§ **PROBLEM STATEMENT**
Below is a set of records; print all of them exactly as written.

§ **DATASET ENTRIES**
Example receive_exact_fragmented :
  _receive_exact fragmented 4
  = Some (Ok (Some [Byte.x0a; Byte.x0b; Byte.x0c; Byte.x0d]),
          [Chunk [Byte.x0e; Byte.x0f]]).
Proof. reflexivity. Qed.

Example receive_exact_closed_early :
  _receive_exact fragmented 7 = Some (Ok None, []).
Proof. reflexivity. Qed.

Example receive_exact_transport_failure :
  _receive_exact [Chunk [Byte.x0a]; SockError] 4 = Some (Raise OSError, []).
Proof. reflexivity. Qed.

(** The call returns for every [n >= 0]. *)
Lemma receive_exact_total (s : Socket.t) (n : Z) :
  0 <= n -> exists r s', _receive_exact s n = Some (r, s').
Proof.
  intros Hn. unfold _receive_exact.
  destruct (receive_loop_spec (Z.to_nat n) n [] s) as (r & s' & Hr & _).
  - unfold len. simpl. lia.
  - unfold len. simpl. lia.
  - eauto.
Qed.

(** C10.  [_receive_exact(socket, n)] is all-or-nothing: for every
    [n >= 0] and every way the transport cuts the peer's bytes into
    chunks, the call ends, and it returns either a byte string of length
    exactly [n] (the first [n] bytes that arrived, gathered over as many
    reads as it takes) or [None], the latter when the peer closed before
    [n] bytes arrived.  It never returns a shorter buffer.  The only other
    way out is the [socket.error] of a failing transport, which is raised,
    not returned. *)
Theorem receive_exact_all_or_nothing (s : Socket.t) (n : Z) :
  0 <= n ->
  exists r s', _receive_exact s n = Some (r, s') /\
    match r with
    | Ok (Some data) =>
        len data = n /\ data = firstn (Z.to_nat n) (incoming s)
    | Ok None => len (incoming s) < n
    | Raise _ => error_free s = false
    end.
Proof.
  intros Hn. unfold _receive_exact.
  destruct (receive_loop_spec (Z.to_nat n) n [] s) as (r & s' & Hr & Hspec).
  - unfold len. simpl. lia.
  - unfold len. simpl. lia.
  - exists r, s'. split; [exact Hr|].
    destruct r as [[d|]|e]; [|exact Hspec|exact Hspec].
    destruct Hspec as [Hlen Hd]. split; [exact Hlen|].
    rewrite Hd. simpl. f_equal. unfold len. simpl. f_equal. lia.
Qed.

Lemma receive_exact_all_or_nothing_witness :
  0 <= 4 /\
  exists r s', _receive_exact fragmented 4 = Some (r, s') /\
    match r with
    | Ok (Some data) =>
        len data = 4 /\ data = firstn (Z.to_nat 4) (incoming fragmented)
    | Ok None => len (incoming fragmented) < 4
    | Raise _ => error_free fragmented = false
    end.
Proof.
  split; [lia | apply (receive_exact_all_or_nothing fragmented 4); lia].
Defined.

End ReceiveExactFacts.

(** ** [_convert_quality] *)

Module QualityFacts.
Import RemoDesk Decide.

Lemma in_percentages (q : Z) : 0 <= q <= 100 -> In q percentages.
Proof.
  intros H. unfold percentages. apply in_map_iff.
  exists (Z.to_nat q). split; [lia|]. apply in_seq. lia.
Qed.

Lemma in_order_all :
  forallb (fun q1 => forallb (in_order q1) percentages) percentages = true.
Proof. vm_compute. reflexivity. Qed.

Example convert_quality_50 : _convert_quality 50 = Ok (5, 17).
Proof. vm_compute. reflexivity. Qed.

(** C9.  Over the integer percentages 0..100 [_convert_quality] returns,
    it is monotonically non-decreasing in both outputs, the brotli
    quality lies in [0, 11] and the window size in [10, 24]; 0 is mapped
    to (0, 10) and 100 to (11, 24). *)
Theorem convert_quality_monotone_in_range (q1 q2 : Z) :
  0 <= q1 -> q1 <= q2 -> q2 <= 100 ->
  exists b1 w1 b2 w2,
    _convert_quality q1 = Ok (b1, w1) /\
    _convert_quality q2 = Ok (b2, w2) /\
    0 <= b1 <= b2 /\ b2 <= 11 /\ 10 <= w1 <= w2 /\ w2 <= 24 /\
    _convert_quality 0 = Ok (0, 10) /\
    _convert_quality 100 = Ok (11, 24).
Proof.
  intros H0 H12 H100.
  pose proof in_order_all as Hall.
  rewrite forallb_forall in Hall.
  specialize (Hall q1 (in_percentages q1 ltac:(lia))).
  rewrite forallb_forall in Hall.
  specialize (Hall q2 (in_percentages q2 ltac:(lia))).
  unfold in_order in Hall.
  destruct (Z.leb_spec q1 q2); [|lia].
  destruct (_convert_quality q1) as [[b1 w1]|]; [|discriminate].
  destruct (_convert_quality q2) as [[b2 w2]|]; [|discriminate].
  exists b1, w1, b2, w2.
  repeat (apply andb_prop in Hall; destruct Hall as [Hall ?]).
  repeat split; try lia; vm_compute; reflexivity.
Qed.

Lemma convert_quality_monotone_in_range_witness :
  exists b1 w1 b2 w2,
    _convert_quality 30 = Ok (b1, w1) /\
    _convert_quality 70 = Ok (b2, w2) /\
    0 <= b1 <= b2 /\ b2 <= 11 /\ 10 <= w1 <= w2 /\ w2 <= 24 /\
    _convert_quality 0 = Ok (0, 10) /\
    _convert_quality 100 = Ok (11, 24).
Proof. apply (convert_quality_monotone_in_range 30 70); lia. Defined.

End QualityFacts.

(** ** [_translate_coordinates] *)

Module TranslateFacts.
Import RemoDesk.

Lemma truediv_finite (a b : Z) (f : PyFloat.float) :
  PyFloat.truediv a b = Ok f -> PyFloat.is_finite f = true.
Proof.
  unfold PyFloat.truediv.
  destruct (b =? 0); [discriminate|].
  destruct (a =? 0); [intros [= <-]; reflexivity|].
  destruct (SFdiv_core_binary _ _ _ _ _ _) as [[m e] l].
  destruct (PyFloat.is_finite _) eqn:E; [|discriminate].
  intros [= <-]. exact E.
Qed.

§ **YOUR RESPONSE**
Example receive_exact_fragmented :
  _receive_exact fragmented 4
  = Some (Ok (Some [Byte.x0a; Byte.x0b; Byte.x0c; Byte.x0d]),
          [Chunk [Byte.x0e; Byte.x0f]]).
Proof. reflexivity. Qed.

Example receive_exact_closed_early :
  _receive_exact fragmented 7 = Some (Ok None, []).
Proof. reflexivity. Qed.

Example receive_exact_transport_failure :
  _receive_exact [Chunk [Byte.x0a]; SockError] 4 = Some (Raise OSError, []).
Proof. reflexivity. Qed.

(** The call returns for every [n >= 0]. *)
Lemma receive_exact_total (s : Socket.t) (n : Z) :
  0 <= n -> exists r s', _receive_exact s n = Some (r, s').
Proof.
  intros Hn. unfold _receive_exact.
  destruct (receive_loop_spec (Z.to_nat n) n [] s) as (r & s' & Hr & _).
  - unfold len. simpl. lia.
  - unfold len. simpl. lia.
  - eauto.
Qed.

(** C10.  [_receive_exact(socket, n)] is all-or-nothing: for every
    [n >= 0] and every way the transport cuts the peer's bytes into
    chunks, the call ends, and it returns either a byte string of length
    exactly [n] (the first [n] bytes that arrived, gathered over as many
    reads as it takes) or [None], the latter when the peer closed before
    [n] bytes arrived.  It never returns a shorter buffer.  The only other
    way out is the [socket.error] of a failing transport, which is raised,
    not returned. *)
Theorem receive_exact_all_or_nothing (s : Socket.t) (n : Z) :
  0 <= n ->
  exists r s', _receive_exact s n = Some (r, s') /\
    match r with
    | Ok (Some data) =>
        len data = n /\ data = firstn (Z.to_nat n) (incoming s)
    | Ok None => len (incoming s) < n
    | Raise _ => error_free s = false
    end.
Proof.
  intros Hn. unfold _receive_exact.
  destruct (receive_loop_spec (Z.to_nat n) n [] s) as (r & s' & Hr & Hspec).
  - unfold len. simpl. lia.
  - unfold len. simpl. lia.
  - exists r, s'. split; [exact Hr|].
    destruct r as [[d|]|e]; [|exact Hspec|exact Hspec].
    destruct Hspec as [Hlen Hd]. split; [exact Hlen|].
    rewrite Hd. simpl. f_equal. unfold len. simpl. f_equal. lia.
Qed.

Lemma receive_exact_all_or_nothing_witness :
  0 <= 4 /\
  exists r s', _receive_exact fragmented 4 = Some (r, s') /\
    match r with
    | Ok (Some data) =>
        len data = 4 /\ data = firstn (Z.to_nat 4) (incoming fragmented)
    | Ok None => len (incoming fragmented) < 4
    | Raise _ => error_free fragmented = false
    end.
Proof.
  split; [lia | apply (receive_exact_all_or_nothing fragmented 4); lia].
Defined.

End ReceiveExactFacts.

(** ** [_convert_quality] *)

Module QualityFacts.
Import RemoDesk Decide.

Lemma in_percentages (q : Z) : 0 <= q <= 100 -> In q percentages.
Proof.
  intros H. unfold percentages. apply in_map_iff.
  exists (Z.to_nat q). split; [lia|]. apply in_seq. lia.
Qed.

Lemma in_order_all :
  forallb (fun q1 => forallb (in_order q1) percentages) percentages = true.
Proof. vm_compute. reflexivity. Qed.

Example convert_quality_50 : _convert_quality 50 = Ok (5, 17).
Proof. vm_compute. reflexivity. Qed.

(** C9.  Over the integer percentages 0..100 [_convert_quality] returns,
    it is monotonically non-decreasing in both outputs, the brotli
    quality lies in [0, 11] and the window size in [10, 24]; 0 is mapped
    to (0, 10) and 100 to (11, 24). *)
Theorem convert_quality_monotone_in_range (q1 q2 : Z) :
  0 <= q1 -> q1 <= q2 -> q2 <= 100 ->
  exists b1 w1 b2 w2,
    _convert_quality q1 = Ok (b1, w1) /\
    _convert_quality q2 = Ok (b2, w2) /\
    0 <= b1 <= b2 /\ b2 <= 11 /\ 10 <= w1 <= w2 /\ w2 <= 24 /\
    _convert_quality 0 = Ok (0, 10) /\
    _convert_quality 100 = Ok (11, 24).
Proof.
  intros H0 H12 H100.
  pose proof in_order_all as Hall.
  rewrite forallb_forall in Hall.
  specialize (Hall q1 (in_percentages q1 ltac:(lia))).
  rewrite forallb_forall in Hall.
  specialize (Hall q2 (in_percentages q2 ltac:(lia))).
  unfold in_order in Hall.
  destruct (Z.leb_spec q1 q2); [|lia].
  destruct (_convert_quality q1) as [[b1 w1]|]; [|discriminate].
  destruct (_convert_quality q2) as [[b2 w2]|]; [|discriminate].
  exists b1, w1, b2, w2.
  repeat (apply andb_prop in Hall; destruct Hall as [Hall ?]).
  repeat split; try lia; vm_compute; reflexivity.
Qed.

Lemma convert_quality_monotone_in_range_witness :
  exists b1 w1 b2 w2,
    _convert_quality 30 = Ok (b1, w1) /\
    _convert_quality 70 = Ok (b2, w2) /\
    0 <= b1 <= b2 /\ b2 <= 11 /\ 10 <= w1 <= w2 /\ w2 <= 24 /\
    _convert_quality 0 = Ok (0, 10) /\
    _convert_quality 100 = Ok (11, 24).
Proof. apply (convert_quality_monotone_in_range 30 70); lia. Defined.

End QualityFacts.

(** ** [_translate_coordinates] *)

Module TranslateFacts.
Import RemoDesk.

Lemma truediv_finite (a b : Z) (f : PyFloat.float) :
  PyFloat.truediv a b = Ok f -> PyFloat.is_finite f = true.
Proof.
  unfold PyFloat.truediv.
  destruct (b =? 0); [discriminate|].
  destruct (a =? 0); [intros [= <-]; reflexivity|].
  destruct (SFdiv_core_binary _ _ _ _ _ _) as [[m e] l].
  destruct (PyFloat.is_finite _) eqn:E; [|discriminate].
  intros [= <-]. exact E.
Qed.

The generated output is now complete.